# ABOUT THIS TASK
The required output is the lines below from the line containing "hd_length : length" to the line containing "body_position : sizeof_message_header", inclusive, retyped exactly. No other lines belong in it.

# DATA UNDER STUDY
######
(** ** What has come of a message *)

(** The header [hd] and the bytes [D] after it, in elements that are full but the last. *)
Record holds (msg : scatter) (hd D : list Z) : Prop := {
  hd_length : length hd = Z.to_nat sizeof_message_header;
  held_bytes : take (Z.to_nat sizeof_message_header + length D) (flat msg) = hd ++ D;
  full_elements : Forall (fun e => e_len e = P) (tail msg)
}.
(** The next byte goes where the location says; the element may be there already. *)
Record in_body (msg : scatter) (w : location) (hd D : list Z) : Prop := {
  body_holds : holds msg hd D;
  body_position : sizeof_message_header + Z.of_nat (length D) = P * loc_element w + loc_byte w;
  body_byte : 0 <= loc_byte w < P;
  body_elements : Z.of_nat (length msg) = loc_element w + 1 \/
    (loc_byte w = 0 /\ Z.of_nat (length msg) = loc_element w);
  body_total : total_bytes w = Z.of_nat (length D);
  body_mode : in_mess_head w = 0
}.
Definition complete (msg : scatter) (hd D : list Z) : Prop :=
  holds msg hd D /\ P * (Z.of_nat (length msg) - 1) < sizeof_message_header + Z.of_nat (length D)
    <= P * Z.of_nat (length msg).

(** What a connection that is open gives: bytes, or the notice to try again. *)
Definition client_alive (mbox : Z) : Prop := forall T n, 0 < n ->
  0 < ret_of mbox n T <= n \/
  (ret_of mbox n T = -1 /\ (returns (T ++ [recv mbox n] ++ [sock_errno]) = EINTR \/
                            returns (T ++ [recv mbox n] ++ [sock_errno]) = EAGAIN)).

Lemma holds_grow msg hd D : holds msg hd D -> holds (msg ++ [mk_element P []]) hd D.
Proof.
  intros [H1 H2 H3]. split; [done| |].
  - rewrite flat_app, take_app_le; [done|].
    apply (f_equal length) in H2. rewrite length_take, length_app in H2. lia.
  - destruct msg as [|e msg]; [constructor|]. cbn. apply Forall_app. by split; [|constructor].
Qed.
Lemma put_lens i k b msg : Forall (fun e => e_len e = P) (tail msg) ->
  Forall (fun e => e_len e = P) (tail (put_element i k b msg)).
Proof.
  unfold put_element. intros H. destruct msg as [|e msg]; [by destruct (Z.to_nat i)|].
  destruct (Z.to_nat i) as [|j]; cbn [alter list_alter tail] in *; [done|].
  apply Forall_alter; [done|]. by intros e' _ He.
Qed.

(** Bytes at the location of a message whose element is there. *)
Lemma holds_put msg w hd D b :
  holds msg hd D -> 0 <= loc_byte w -> loc_byte w + Z.of_nat (length b) <= P ->
  sizeof_message_header + Z.of_nat (length D) = P * loc_element w + loc_byte w ->
  Z.of_nat (length msg) = loc_element w + 1 ->
  holds (put_element (loc_element w) (loc_byte w) b msg) hd (D ++ b).
Proof.
  intros [H1 H2 H3] Hk Hb Hpos Hlen. split; [done| |by apply put_lens].
  destruct msg as [|e front _] using rev_ind.
  { cbn [length] in Hlen. assert (loc_element w = -1) as E by lia. rewrite E in Hpos.
    change sizeof_message_header with 48 in Hpos. lia. }
 
  rewrite length_app in Hlen. cbn [length] in Hlen.
  assert (loc_element w = Z.of_nat (length front)) as E0 by lia. rewrite E0 in Hpos |- *.
  destruct (flat_put front e (loc_byte w) b Hk Hb) as [_ E]. rewrite length_flat in E.
  rewrite length_app, Nat.add_assoc.
  assert (Z.to_nat sizeof_message_header + length D =
    length front * Z.to_nat P + Z.to_nat (loc_byte w))%nat as E1.
  { assert (0 <= P) by lia. apply Nat2Z.inj. rewrite !Nat2Z.inj_add, Nat2Z.inj_mul, !Z2Nat.id; [lia|done..]. }
  rewrite E1 in H2 |- *. by rewrite E, H2, app_assoc.
Qed.
Lemma Sess_write_carries max all n needed msg s : n < max -> whole msg -> carries max all n s ->
  wp total (Sess_write ses msg needed)
    (fun r s' => carries max (all ++ message_bytes msg) (n + 1) s' /\ needed <= r <= needed + 1) s.
Proof.
  intros Hmax Hmsg (x & O & H & Hop & Hw & E & Hl). pose proof (message_nonempty msg Hmsg) as Hpos.
  unfold Sess_write. wp_step. eapply wp_mono; [by apply out_get|]. intros r s1 [-> H1]. rewrite Hop. cbn [negb].
  wp_step. g_step. rewrite (ao_max _ _ _ _ H1), (proj2 (Z.leb_gt max _)) by lia.
  wp_step. rewrite (ao_mbox _ _ _ _ H1).
  apply (wp_mono _ _ (fun _ s' => carries max all n s')).
  { wp_step; [by apply do_badger_carries; exists x, O|by exists x, O]. }
  clear x O Hop Hw E Hl H H1. intros _ s2 (x & O & H & Hop & Hw & E & Hl).
  wp_step. eapply wp_mono; [by apply out_get|]. intros r s3 [-> H3]. rewrite (ao_mbox _ _ _ _ H3). wp_step.
  case_bool_decide as Eq.
  - assert (HO : O = all) by (unfold pending in E; by rewrite Eq, app_nil_r in E). subst O.
    eapply wp_mono; [by apply send_message_out|]. intros len s4 [Hlen H4].
    destruct (Z.leb_spec (total_len msg) len) as [Hge|Hlt].
    { wp_step. split; [|lia]. exists x, (all ++ message_bytes msg).
      rewrite take_ge in H4 by (pose proof (length_message_bytes msg (proj1 Hmsg)); lia).
      split; [exact H4|]. unfold pending. rewrite Eq, app_nil_r. cbn. split_and!; done || lia. }
    wp_step. eapply wp_mono; [by apply out_get|]. intros r s5 [-> H5]. rewrite (bool_decide_eq_true_2 _ Eq).
    wp_step. wp_step. eapply wp_mono; [by apply out_update|]. intros u s6 H6. cbn beta in H6.
    rewrite (ao_mbox _ _ _ _ H5).
    destruct (started_ok x msg len Eq) as [Hok EP];
      [destruct Hw as [_ Hp]; by rewrite Eq in Hp|apply Hmsg|lia|].
    eapply wp_mono; [apply (alarm_carries max (all ++ message_bytes msg) (n + 1))|].
    { eexists _, _. split; [exact H6|]. split; [done|]. split; [exact Hok|].
      split; [by rewrite <-app_assoc, EP|rec_simpl_in_goal; cbn [length]; lia]. }
    intros u7 s7 H7. wp_step. split; [exact H7|lia].
  - wp_step. rewrite (proj2 (Z.leb_gt (total_len msg) 0)) by lia.
    wp_step. eapply wp_mono; [by apply out_get|]. intros r s5 [-> H5]. rewrite (bool_decide_eq_false_2 _ Eq).
    wp_step. eapply wp_mono; [by apply out_update|]. intros u s6 H6. cbn beta in H6. wp_step.
    destruct (queued_ok x msg Eq Hw (proj1 Hmsg)) as [Hok EP]. split; [|lia].
    eexists _, _. split; [exact H6|]. split; [done|]. split; [exact Hok|].
    split; [by rewrite EP, app_assoc, E|]. rec_simpl_in_goal. rewrite length_app. cbn. lia.
Qed.

(** A message is written to the session, or its socket takes more. *)
Inductive client_op := Write (msg : scatter) | Badger.
Definition client_step (o : client_op) : M St unit :=
  match o with Write msg => Sess_write ses msg 0;; mret tt | Badger => do_badger mbox end.
Fixpoint client_steps (ops : list client_op) : M St unit :=
  match ops with [] => mret tt | o :: ops => client_step o;; client_steps ops end.
Definition written (ops : list client_op) : list scatter :=
  omap (fun o => match o with Write msg => Some msg | Badger => None end) ops.

Lemma client_steps_carry max ops : forall all n s, Forall whole (written ops) ->
  n + Z.of_nat (length (written ops)) <= max -> carries max all n s ->
  wp total (client_steps ops) (fun _ s' =>
    carries max (all ++ concat (map message_bytes (written ops))) (n + Z.of_nat (length (written ops))) s') s.
Proof.
  induction ops as [|[msg|] ops IH]; intros all n s Hw Hn H; cbn [client_steps client_step].
  - wp_step. cbn. by rewrite app_nil_r, Z.add_0_r.
  - change (written (Write msg :: ops)) with (msg :: written ops) in *.
    apply Forall_cons in Hw as [Hm Hw]. cbn [length] in Hn. cbn [length map concat].
    wp_step. wp_step. eapply wp_mono; [apply (Sess_write_carries max all n); [lia|done|exact H]|].
    intros r s1 [H1 _]. wp_step. eapply wp_mono; [apply (IH (all ++ message_bytes msg) (n + 1) _ Hw); [lia|exact H1]|].
    intros u s2 H2. rewrite app_assoc. by replace (n + Z.of_nat (S (length (written ops))))
      with (n + 1 + Z.of_nat (length (written ops))) by lia.
  - change (written (Badger :: ops)) with (written ops) in *.
    wp_step. eapply wp_mono; [by apply do_badger_carries|]. intros u s1 H1. by apply IH.
Qed.

(** C18. Clients are sent their messages whole and in order, whatever the sockets take: let any
    messages be written to a session ([Sess_write]) and its socket become able to take more
    ([Sess_badger]) in any order, every [send] taking any part of its bytes or failing.
    Nothing fails, the session is not killed as long as at most [MaxSessionMessages]
    messages wait, and what the client was sent, followed by what still waits in its
    queue, is what it was before followed by the bytes of the messages in the order they were
    written: no byte is lost, doubled or overtaken, and once the queue is empty the client has
    them all. *)
Theorem written_in_order (ops : list client_op) (x : session) (s : St) :
  session_at (sess s) ses = x -> ses_mbox x = mbox -> Sess_get_session_index mbox s = ses ->
  Is_op_session (ses_status x) = true -> waiting_ok x -> Forall whole (written ops) ->
  Z.of_nat (length (ses_queue x)) + Z.of_nat (length (written ops)) <= MaxSessionMessages (sess s) ->
  wp total (client_steps ops) (fun _ s' =>
    let x' := session_at (sess s') ses in
    let all := output (trace s) ++ pending x ++ concat (map message_bytes (written ops)) in
    output (trace s') ++ pending x' = all /\ (ses_queue x' = [] -> output (trace s') = all) /\
    waiting_ok x' /\ Is_op_session (ses_status x') = true) s.
Proof.
  intros Hx Hm Hi Hop Hw Hwhole Hn. cbn zeta. eapply wp_mono.
  { apply (client_steps_carry (MaxSessionMessages (sess s)) ops (output (trace s) ++ pending x) _ _ Hwhole Hn).
    exists x, (output (trace s)). by split_and!; [split|..]. }
  intros u s' (x' & O & H' & Hop' & Hw' & E & _). rewrite (ao_session _ _ _ _ H'), (ao_output _ _ _ _ H').
  rewrite <-app_assoc in E. split; [exact E|]. split; [|done].
  intros Eq. unfold pending at 1 in E. by rewrite Eq, app_nil_r in E.
Qed.
End Write.

(** ** A socket that takes fifty bytes at a time *)

Definition demo_sender : SessLib := {|
  returns tr := match last tr with Some (send _ b) => Z.min 50 (Z.of_nat (length b)) | _ => 0 end;
  received _ := []; accepted _ := None; crypt p salt := salt ++ p; MAX_SESSIONS := 100 |}.
Definition sending_state : @St demo_lib (@session_ext _ demo_sender) :=
  demo_with (X := @session_ext _ demo_sender) demo_sess demo_conf demo_a.
(** Sixty bytes after the header, and a second element of five. *)
Definition demo_long : scatter :=
  [mk_element 108 (replicate 108 1); mk_element 5 (replicate 5 2)].
Definition demo_short : scatter := [mk_element 53 (replicate 53 3)].
Definition demo_ops : list client_op := [Write demo_long; Write demo_short; Badger; Write demo_short].

Definition client_run (ops : list client_op) : option (list Z * Z) :=
  match client_steps (R := demo_sender) 1 7 ops sending_state with
  | Ok _ s => Some (output (R := demo_sender) 7 (trace s), Z.of_nat (length (ses_queue (session_at (sess s) 1))))
  | Fail _ => None
  end.
(** Part of the first message waits, and goes before the second. *)
Example client_run_waits :
  map (fun k => option_map (fun r => (Z.of_nat (length r.1), r.2)) (client_run (take k demo_ops))) [1; 2; 4]%nat =
  [Some (98, 1); Some (166, 0); Some (219, 0)].
Proof. vm_compute. reflexivity. Qed.

Lemma demo_sender_bounded : send_bounded (R := demo_sender) 7.
Proof. intros T b. cbn [returns demo_sender]. rewrite last_snoc. lia. Qed.
Lemma demo_long_whole : whole demo_long.
Proof.
  split; [by repeat constructor|]. exists (mk_element 108 (replicate 108 1)), [mk_element 5 (replicate 5 2)].
  split; [done|]. split; [by vm_compute|]. by vm_compute.
Qed.
Lemma demo_short_whole : whole demo_short.
Proof.
  split; [by repeat constructor|]. exists (mk_element 53 (replicate 53 3)), [].
  split; [done|]. split; [by vm_compute|]. by vm_compute.
Qed.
######
# EXPECTED ANSWER
  hd_length : length hd = Z.to_nat sizeof_message_header;
  held_bytes : take (Z.to_nat sizeof_message_header + length D) (flat msg) = hd ++ D;
  full_elements : Forall (fun e => e_len e = P) (tail msg)
}.
(** The next byte goes where the location says; the element may be there already. *)
Record in_body (msg : scatter) (w : location) (hd D : list Z) : Prop := {
  body_holds : holds msg hd D;
  body_position : sizeof_message_header + Z.of_nat (length D) = P * loc_element w + loc_byte w;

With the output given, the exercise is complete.